The Adventures of Clark Westfield

  • The Cassandra Unit

    Clark has to interview a murderer up for parole. The case has haunted him since he found the files as a child and he opportunistically used his father’s name to access the first interview. The murderer persuades Clark to investigate the mine which was the crime scene. The secrets and twists Clark discovers are as complicated and unpredictable as the network of abandoned iron mines in Harriman St. Park. Clark is caught in a threeway trap and must choose between preserving his father’s reputation, possibly letting a child murderer go free, and keeping the job he spent his life perfecting.

  • The Murder Docs

    Clark witnesses a young woman die from an opioid overdose at the Point Pleasant, NJ boardwalk. As he explores the circumstances surrounding her death, he finds indifference in the police and community, a corporate genocide unfolding in broad daylight and tens of thousands of bereaved parents. Clark sees once again how the system of societal checkpoints and safeguards that are supposed to protect us - doctors, police, government oversight - is broken leaving the grieving parents no recourse. Clark soon finds himself in the dark underbelly of the opioid crisis which has turned an idyllic New Jersey shore town into a dystopian drug wasteland where those still living must devise their own ways to cope…legal or not….

  • The Smart Ones

    Clark follows the cases of several missing students gifted with extreme intelligence. They have been recruited into a lifelong contract with a consumer genetics agency that is identifying smart kids and sequestering them for research in the old Fort Monmouth army base in New Jersey. Clark gets caught up in the whirlwind of technology, ethics, and temptation. Clark is drawn to the founder, an enigmatic woman genius who is collecting and curating a main database of genetic code from millions of people and cataloging epigenetic markers. By harvesting the good genes, they can be added to one’s genome to increase disease prevention, longevity and human potential. But as the recruited smart ones begin meeting various tragic ends, as he simultaneously uncovers something far deeper and more sinister.

  • The Seed Bank

    Clark is in Alaska touring the Ft. Richardson Strategic Air Command air force base (Elmendorff) and investigating Lt.

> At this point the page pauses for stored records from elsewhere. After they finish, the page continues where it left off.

(** With the Record # field empty the tabs are drawn from the empty
    document, which raises nowhere, and the file name is one the
    directory takes. *)
Lemma save_record_auto (f : fs) fm :
  save_record f "" fm =
  ids ← existing_ids f;
  Some (<[record_path (next_json_id ids)
          := json_dumps (compile_record (next_json_id ids) [] fm)]> f,
        next_json_id ids).
Proof.
  unfold save_record. simpl. destruct (existing_ids f) as [ids|]; [simpl|done].
  destruct (next_json_id_number ids) as (n & Hn & _).
  assert (Hsave : ∀ doc, save_patient f (next_json_id ids) doc
                         = Some (<[record_path (next_json_id ids) := json_dumps doc]> f)).
  { intros doc. apply save_patient_Some. split; [|done]. rewrite Hn. apply generated_valid. }
  by rewrite Hsave.
Qed.

(** X2: with the Record # field empty, Save Record writes a file that did not
    exist and leaves every other file, and so every record stored, as it
    was. *)
Theorem auto_id_never_overwrites (f f' : fs) (fm : form) (rid : string) :
  save_record f "" fm = Some (f', rid) →
  f !! record_path rid = None ∧
  is_Some (f' !! record_path rid) ∧
  (∀ p, p ≠ record_path rid → f' !! p = f !! p) ∧
  (∀ rid', is_Some (f !! record_path rid') → load_patient f' rid' = load_patient f rid').
Proof.
  rewrite save_record_auto.
  destruct (existing_ids f) as [ids|] eqn:Hids; [simpl|done].
  intros [= <- <-]. pose proof (next_json_id_fresh f ids Hids) as Hfresh.
  split; [done|].
  split; [rewrite lookup_insert_eq; eauto|]. split.
  - intros p Hp. by rewrite lookup_insert_ne.
  - intros rid' [t Ht]. apply load_patient_insert_ne. intros ->. congruence.
Qed.
(** [os.scandir(p)]: the entries of the directory, or an [OSError]. *)
Definition scandir (p : string) : M (list dirent) :=
  let! _ := log_event (EvScanDir p) in
  let! f := get_fs in
  match dirs f !! p with
  | Some es => ret es
  | None => raise (OSError p)
  end.

(** [os.path.getsize(p)] *)
Definition getsize (p : string) : M Z :=
  let! _ := log_event (EvGetSize p) in
  let! f := get_fs in
  match files f !! p with
  | Some x => ret (st_size x)
  | None => raise (OSError p)
  end.

(** The lines of [open(p, 'r')], all read before any is used. *)
Definition read_lines (p : string) : M (list string) :=
  let! f := get_fs in
  match files f !! p with
  | Some x =>
      match content x with
      | Lines ls => ret ls
      | Unreadable => raise (OSError p)
      | Undecodable => raise UnicodeDecodeError
      end
  | None => raise (OSError p)
  end.

(** The root directory, however many separators spell it. *)
Definition is_root (p : string) : bool :=
  Str.truthy p && forallb (Ascii.eqb PosixPath.sep) (Str.chars p).

Definition exists_fs (f : FS) (p : string) : bool := isdir_fs f p || isfile_fs f p.

(** The head and the tail [os.makedirs] splits a name into: the tail is the
    last component, a final separator set aside. *)
Definition split_dir (p : string) : string * string :=
  let (head, tail) := PosixPath.split p in
  if Str.truthy tail then (head, tail) else PosixPath.split head.

(** The spelling of a directory with one separator before its last component
    and none after it. *)
Definition plain (p : string) : string :=
  let (head, tail) := split_dir p in PosixPath.join head tail.

(** The spellings a new directory is entered under: the one it is made
    with, its plain spelling, and that one followed by a separator. *)
Definition spellings (p : string) : list string := [p; plain p; plain p +:+ "/"].

(** An empty directory entered under [k], unless [k] is known already. *)
Definition enter (ds : gmap string (list dirent)) (k : string) : gmap string (list dirent) :=
  match ds !! k with
  | Some _ => ds
  | None => <[k := []]> ds
  end.

(** [os.mkdir(p)]: [p] must not exist and its parent must be a directory
    (the working directory, for a name without directory part).  The new
    directory is empty, and it is listed in its parent when the listing of
    the parent is known. *)
Definition mkdir_fs (f : FS) (p : string) : option FS :=
  let (head, tail) := split_dir p in
  if negb (Str.truthy p) || is_root p || exists_fs f p || exists_fs f (plain p) then None
  else if Str.truthy head && negb (is_root head || isdir_fs f head) then None
  else
    let listed :=
      match dirs f !! head with
      | Some es => <[head := es ++ [{| name := tail; kind := KDir |}]]> (dirs f)
      | None => dirs f
      end in
    Some {| dirs := foldl enter listed (spellings p); files := files f |}.

(** [try: mkdir(name) except OSError: if not path.isdir(name): raise], the
    end of [os.makedirs]: a failure of [os.mkdir] is passed over when the
    name is a directory, be it under another spelling. *)
Definition mkdir_exist_ok (f : FS) (p : string) : option FS :=
  match mkdir_fs f p with
  | Some f' => Some f'
  | None =>
      if isdir_fs f p then Some f
      else if is_root p || isdir_fs f (plain p)
      then Some {| dirs := <[p := default [] (dirs f !! plain p)]> (dirs f);
                   files := files f |}
      else None
  end.

(** [os.makedirs(p, exist_ok=True)] on a name that does not exist: the
    missing parents are created first, by the same function; [None] stands
    for the exception it ends with.  [fuel] bounds the depth of the
    recursion, and the length of [p] is enough. *)
Fixpoint makedirs_fs (fuel : nat) (f : FS) (p : string) : option FS :=
  match fuel with
  | O => None
  | S k =>
      let (head, tail) := split_dir p in
      if Str.truthy head && Str.truthy tail && negb (is_root head || exists_fs f head)
      then
        match makedirs_fs k f head with
        | Some f1 =>
            if String.eqb tail "." then
              Some {| dirs := <[p := default [] (dirs f1 !! head)]> (dirs f1);
                      files := files f1 |}
            else mkdir_exist_ok f1 p
        | None => None
        end
      else mkdir_exist_ok f p
  end.

(** [os.makedirs(p, exist_ok=True)], in a file system where what exists has
    a parent directory: nothing changes when [p] is a directory already; it
    fails when [p] is a regular file; otherwise [p] is created with the
    parents it misses, which fails when one of them is a regular file.
    Access rights are not part of the file system here. *)
Definition makedirs (p : string) : M unit :=
  let! _ := log_event (EvMakeDirs p) in
  let! f := get_fs in
  if isdir_fs f p then ret tt
  else if isfile_fs f p then raise (OSError p)
  else
    match makedirs_fs (S (String.length p)) f p with
    | Some f' => put_fs f'
    | None => raise (OSError p)
    end.

(** [x / d] as the interpreter runs it: [ZeroDivisionError] when [d] is 0. *)
Definition py_truediv {F} `{!PyFloat F} (x : num F) (d : Z) : M (num F) :=
  if d =? 0 then raise ZeroDivisionError else ret (py_div x d).

(** Truth value of an [int]. *)
Definition int_truthy (n : Z) : bool := negb (n =? 0).

(** [try: c except Exception: h]; [SystemExit] is not an [Exception]. *)
Definition try_except {A} (c : M A) (h : exn -> M A) : M A :=
  fun w =>
    match c w with
    | (Raise (SystemExit n), w') => (Raise (SystemExit n), w')
    | (Raise e, w') => h e w'
    | (Ok a, w') => (Ok a, w')
    end.

(** ** The program *)

Section Program.

Context {F : Type} `{!PyFloat F}.

(** The external encoder: [cwebp -lossless ... input -o output] run on a file
    system gives the elapsed time when it exits with status 0, [None] when
    it fails (or cannot be started), and the file system it leaves. *)
Variable cwebp : FS -> string -> string -> option F * FS.

(** [name.lower().endswith(('.tif', '.tiff'))] *)
Definition is_tiff_name (n : string) : bool :=
  Str.endswith (Str.lower n) ".tif" || Str.endswith (Str.lower n) ".tiff".

(** [name.lower().endswith('.webp')] *)
Definition is_webp_name (n : string) : bool :=
  Str.endswith (Str.lower n) ".webp".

Col Kelly Pram’s new assignment. He is shown hard core extensive botanical research laid out in elaborate futuristic tower gardens and greenhouses, presented as the military’s official GMO lab. Clark learns that the base has a secret entrance to an under-mountain network of chambers called the “Seed Bank”. It's an underground vivarium bunker that catalogs all the seeds in the world by geography, curated, owned and operated by the military high command. The various agriculture samples get radiation testing, priority given to food plants etc. The military says it is routine contingency planning for any event that would disrupt the ecosystem and the environment, and its all just smart proactive disaster preparedness. As Clark reports he questions the ethics, safety, and scope of the plan. But its hard to prove a secret bunker that can control the weather and restore the planet’s biodiversity even exists when everyone who has seen it is winding up dead.

  • Blood Among Brethren

    Clark is called to report on a suicide of an all star high school athlete with no apparent cause. Clark is dogged by the death and knows something is off. A few days later a Catholic Bishop’s death is also declared a suicide. As Clark investigates the death of the Bishop he learns the star athlete was a victim of his abuse. Clark thinks its a double suicide, yet one turns out to be murder. Clark investigates the Catholic Church abuse vortex and finds a global protection racket for perpetrator clergy reaching the highest levels of the Vatican. Additionally, he finds an ex-special forces military chaplain who is a tough Irish priest that uses his Bronx street smarts to deal with the problems in their own way. But amidst the dirty settlements the Church is doling out in secret, and in the crevices of the trafficking system built to protect predator priests, there is a new, violent and deadly element of justice slicing through centuries of institutionalized corruption. And all around, there are dead priests with bloody collars.